(** The events whose handlers are called for a list of expired timers: the first,
    and then those for what its handler leaves of the others. *)
Inductive fires (disarms : disarming) : list (Z * Z) -> list Z -> Prop :=
| fires_none : fires disarms [] []
| fires_first x l l' evs : disarms x.1 l l' -> fires disarms l' evs -> fires disarms (x :: l) (x.1 :: evs).

Lemma fires_sublist disarms l evs :
  (forall ev l l', disarms ev l l' -> sublist l' l) -> fires disarms l evs -> sublist evs l.*1.
Proof.
  intros Hd. induction 1 as [| x l l' evs H _ IH]; [constructor |]. cbn. apply sublist_skip.
  transitivity (l'.*1); [exact IH |]. apply (fmap_sublist fst). eauto.
Qed.

Lemma fires_all l evs : fires none_disarmed l evs -> evs = l.*1.
Proof. induction 1 as [| x l l' evs -> _ IH]; cbn; congruence. Qed.

Lemma not_due_later b T t x l :
  timers_ok b T t -> elems t = x :: l -> ~ due (ngx_current_msec T) x -> due_timers (ngx_current_msec T) (elems t) = [].
Proof.
  intros H E Hx. apply elem_of_nil_inv. intros y Hy. apply list_elem_of_filter in Hy as [Q Hy]. apply Hx.
  pose proof (first_expires_first _ b T t x l y H E Hy). unfold due, remaining in *. lia.
Qed.

Lemma expire_timers_spec b now disarms handler fuel T t :
  TimerHandler b now disarms handler -> timers_ok b T t -> ngx_current_msec T = now ->
  (length (due_timers now (elems t)) < fuel)%nat ->
  exists evs T' t', expire_timers sentinel handler fuel T = Some (evs, T') /\ fires disarms (due_timers now (elems t)) evs /\
    timers_ok b T' t' /\ ngx_current_msec T' = now /\ due_timers now (elems t') = [].
Proof.
  intros Hh. revert T t. induction fuel as [|fuel IH]; intros T t H Hnow Hfuel; [lia |]. cbn [expire_timers].
  rewrite run_tget. destruct (elems t) as [|[p k] l] eqn:E.
  { rewrite decide_True by now apply (tree_root _ _ _ (ok_tree _ _ _ _ H)). exists [], T, t. rewrite E. split_and!; [done | constructor | done ..]. }
  rewrite decide_False by exact (root_not_sentinel _ _ _ _ _ H E).
  erewrite (run_first b T t p k l) by done. rewrite run_now, Hnow.
  destruct (Z.gtb_spec (key_int (u64 (k - now))) 0) as [Hk | Hk].
  - assert (due_timers now (elems t) = []) as Hd.
    { rewrite <- Hnow. apply (not_due_later b T t (p, k) l); [done | done |]. rewrite Hnow. unfold due. cbn. lia. }
    rewrite E in Hd. rewrite Hd. exists [], T, t. rewrite E. split_and!; [done | constructor | done ..].
  - assert (p ∈ addrs t) as Hp by (unfold addrs; rewrite E; left).
    apply (ok_set _ _ _ _ H) in Hp as Hp'. destruct Hp' as (e & He & _).
    destruct (delete_timer_ok b T t p (alter (set_timedout true) p (alter (set_timer_set false) p (events T))) H Hp)
      as (s1 & t1 & R1 & H1 & E1).
    { intros q Hq. now rewrite !lookup_alter_ne. }
    { intros e' He'. rewrite !lookup_alter_eq, He'. eexists. split; reflexivity. }
    rewrite (run_tree _ _ T _ _ R1).
    rewrite (run_ev_st _ _ _ _ e) by exact He.
    rewrite (run_ev_st _ _ _ _ (set_timer_set false e)) by (cbn [events with_events with_rbtree]; now rewrite lookup_alter_eq, He).
    set (T1 := with_events _ _ _). change T1 with
      (mk_timers s1 (alter (set_timedout true) p (alter (set_timer_set false) p (events T))) (ngx_current_msec T)).
    destruct (handler_runs p _ t1 (set_timedout true (set_timer_set false e)) H1 Hnow) as (T2 & t2 & R2 & H2 & N2 & D2);
      [cbn [events]; now rewrite !lookup_alter_eq, He | done | done |].
    rewrite (run_tbind _ _ _ _ _ R2).
    assert (elems t1 = l) as El.
    { pose proof (NoDup_elems _ _ (ok_tree _ _ _ _ H)) as Hn. rewrite E in Hn. rewrite E1, E.
      exact (without_split p k [] l Hn). }
    assert (due_timers now ((p, k) :: l) = (p, k) :: due_timers now l) as Ed
      by (unfold due_timers; apply filter_cons_True; unfold due; cbn; lia).
    rewrite Ed in Hfuel |- *. rewrite El in D2.
    pose proof (sublist_length _ _ (handler_arms_later _ _ _ D2)) as Hl.
    destruct (IH T2 t2 H2 N2) as (evs & T3 & t3 & R3 & F3 & H3 & N3 & D3); [cbn in Hfuel; lia |].
    rewrite (run_tbind _ _ _ _ _ R3). exists (p :: evs), T3, t3. split_and!; [done | exact (fires_first _ (p, k) _ _ _ D2 F3) | done ..].
Qed.

(** C23: [ngx_event_expire_timers] ends, calls the handlers of the timers that have
    expired, each at most once and in the order of expiry, passing over those
    alone that an earlier handler disarmed or armed for later, and leaves no
    expired timer; when the handlers disarm none of them, it calls the handler of
    every one.  The handlers may arm timers for later only, and do not set the
    clock. *)
Theorem expire_timers_fires b disarms handler T t :
  TimerHandler b (ngx_current_msec T) disarms handler -> timers_ok b T t ->
  exists evs T' t',
    ngx_event_expire_timers sentinel handler T = Some (evs, T') /\
    fires disarms (due_timers (ngx_current_msec T) (elems t)) evs /\
    sublist evs (due_timers (ngx_current_msec T) (elems t)).*1 /\ NoDup evs /\
    ((forall ev l l', disarms ev l l' -> l' = l) -> evs = (due_timers (ngx_current_msec T) (elems t)).*1) /\
    timers_ok b T' t' /\ (forall x, x ∈ elems t' -> 0 < remaining T x.2).
Proof.
  intros Hh H. unfold ngx_event_expire_timers. rewrite (run_tree_pure _ _ T (S (size (cells (timer_rbtree T))))) by done.
  destruct (expire_timers_spec b _ disarms handler (S (size (cells (timer_rbtree T)))) T t Hh H eq_refl) as (evs & T' & t' & R & F & H' & _ & D).
  { destruct (ok_tree _ _ _ _ H) as (up & sp & Ht). apply length_elems in Ht.
    pose proof (length_filter (due (ngx_current_msec T)) (elems t)). unfold due_timers. lia. }
  pose proof (fires_sublist _ _ _ handler_arms_later F) as Hs. exists evs, T', t'. split_and!; try done.
  - refine (sublist_NoDup _ _ _ Hs). refine (sublist_NoDup _ _ (NoDup_elems _ _ (ok_tree _ _ _ _ H)) _). apply (fmap_sublist fst), sublist_filter.
  - intros He. apply fires_all. clear -F He. induction F as [| x l l' evs Hx _ IH]; [constructor |]. econstructor; [| exact IH]. exact (He _ _ _ Hx).
  - intros x Hx. destruct (decide (due (ngx_current_msec T) x)) as [Q | Q]; [| unfold due, remaining in *; lia].
    exfalso. apply (not_elem_of_nil x). rewrite <- D. now apply list_elem_of_filter.
Qed.

(** A handler that arms its event again. *)
Lemma rearm_handler b now delay :
  u64 (now - b) + delay < 2 ^ 63 -> 0 < delay ->
  TimerHandler b now none_disarmed (fun ev => ngx_event_add_timer sentinel ev delay).
Proof.
  intros Hb Hdelay. split; [| by intros ev l l' ->]. intros ev T t e H Hnow He Hset _.
  pose proof (Z.mod_pos_bound (now - b) (2 ^ 64) ltac:(lia)) as Hr. fold (u64 (now - b)) in Hr.
  assert (u64 (u64 (now + delay) - b) = u64 (now - b) + delay) as Eo.
  { unfold u64 in *. rewrite Zminus_mod_idemp_l. replace (now + delay - b) with ((now - b) + delay) by lia.
    rewrite <- Zplus_mod_idemp_l. apply Z.mod_small. lia. }
  assert (in_window b (ev, u64 (ngx_current_msec T + delay))) as Hw by (unfold in_window; cbn [snd]; rewrite Hnow, Eo; lia).
  destruct (insert_timer_ok b T t ev e _ H He Hset Hw) as (T' & t' & R & H' & E' & N & _).
  exists T', t'. split.
  { unfold ngx_event_add_timer. rewrite run_now. cbv zeta. now rewrite (run_ev_ld _ _ _ _ _ He), Hset, run_tret. }
  split; [exact H' |]. split; [congruence |]. rewrite E'.
  assert (~ due now (ev, u64 (now + delay))) as Hnd.
      { pose proof (remaining_offset _ b T t _ H Hw) as Q. unfold remaining in Q. cbn in Q. unfold due. cbn.
        rewrite Hnow in Q. rewrite Q, Eo. lia. }
  rewrite Hnow. unfold none_disarmed, due_timers. clear -Hnd. induction (elems t) as [|y l IH]; cbn [insert_in].
  - now apply filter_cons_False.
  - destruct (before_timer _ y); [now rewrite filter_cons_False | rewrite !filter_cons; destruct (decide _); now rewrite IH].
Qed.

Lemma no_timers_left_spec b T t fuel A B :
  timers_ok b T t -> elems t = A ++ B -> (length B < fuel)%nat ->
  no_timers_left sentinel fuel (first_or_null B) T =
  Some (if forallb (fun x => match events T !! x.1 with Some e => cancelable e | None => true end) B
        then NGX_OK else NGX_AGAIN, T).
Proof.
  intros H. revert A B. induction fuel as [|fuel IH]; intros A B E Hfuel; [lia |]. cbn [no_timers_left].
  destruct B as [|[p k] B]; [now rewrite decide_True |]. cbn [first_or_null fst forallb].
  assert (p ∈ addrs t) as Hp by (unfold addrs; rewrite E, fmap_app, fmap_cons; set_solver).
  apply (ok_set _ _ _ _ H) in Hp as Hp'. destruct Hp' as (e & He & _).
  rewrite decide_False.
  2:{ intros ->. destruct (ok_tree _ _ _ _ H) as (up & sp & Ht). exact (fresh_null _ (pos_fresh _ _ _ _ _ _ Ht) Hp). }
  rewrite (run_ev_ld _ _ _ _ _ He), He. destruct (cancelable e); cbn [negb andb]; [| done].
  rewrite (run_tree_pure _ _ T _ (rbtree_next_spec _ _ _ _ _ _ (ok_tree _ _ _ _ H) E)).
  rewrite (IH (A ++ [(p, k)]) B); [done | now rewrite <- app_assoc | cbn in Hfuel; lia].
Qed.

» WHAT THE TASK ASKS
Please transcribe the records exactly from their first line through the line holding "Lemma not_due_later b", and leave out all others.

» ANSWER BOX
(** The events whose handlers are called for a list of expired timers: the first,
    and then those for what its handler leaves of the others. *)
Inductive fires (disarms : disarming) : list (Z * Z) -> list Z -> Prop :=
| fires_none : fires disarms [] []
| fires_first x l l' evs : disarms x.1 l l' -> fires disarms l' evs -> fires disarms (x :: l) (x.1 :: evs).

Lemma fires_sublist disarms l evs :
  (forall ev l l', disarms ev l l' -> sublist l' l) -> fires disarms l evs -> sublist evs l.*1.
Proof.
  intros Hd. induction 1 as [| x l l' evs H _ IH]; [constructor |]. cbn. apply sublist_skip.
  transitivity (l'.*1); [exact IH |]. apply (fmap_sublist fst). eauto.
Qed.

Lemma fires_all l evs : fires none_disarmed l evs -> evs = l.*1.
Proof. induction 1 as [| x l l' evs -> _ IH]; cbn; congruence. Qed.

Lemma not_due_later b T t x l :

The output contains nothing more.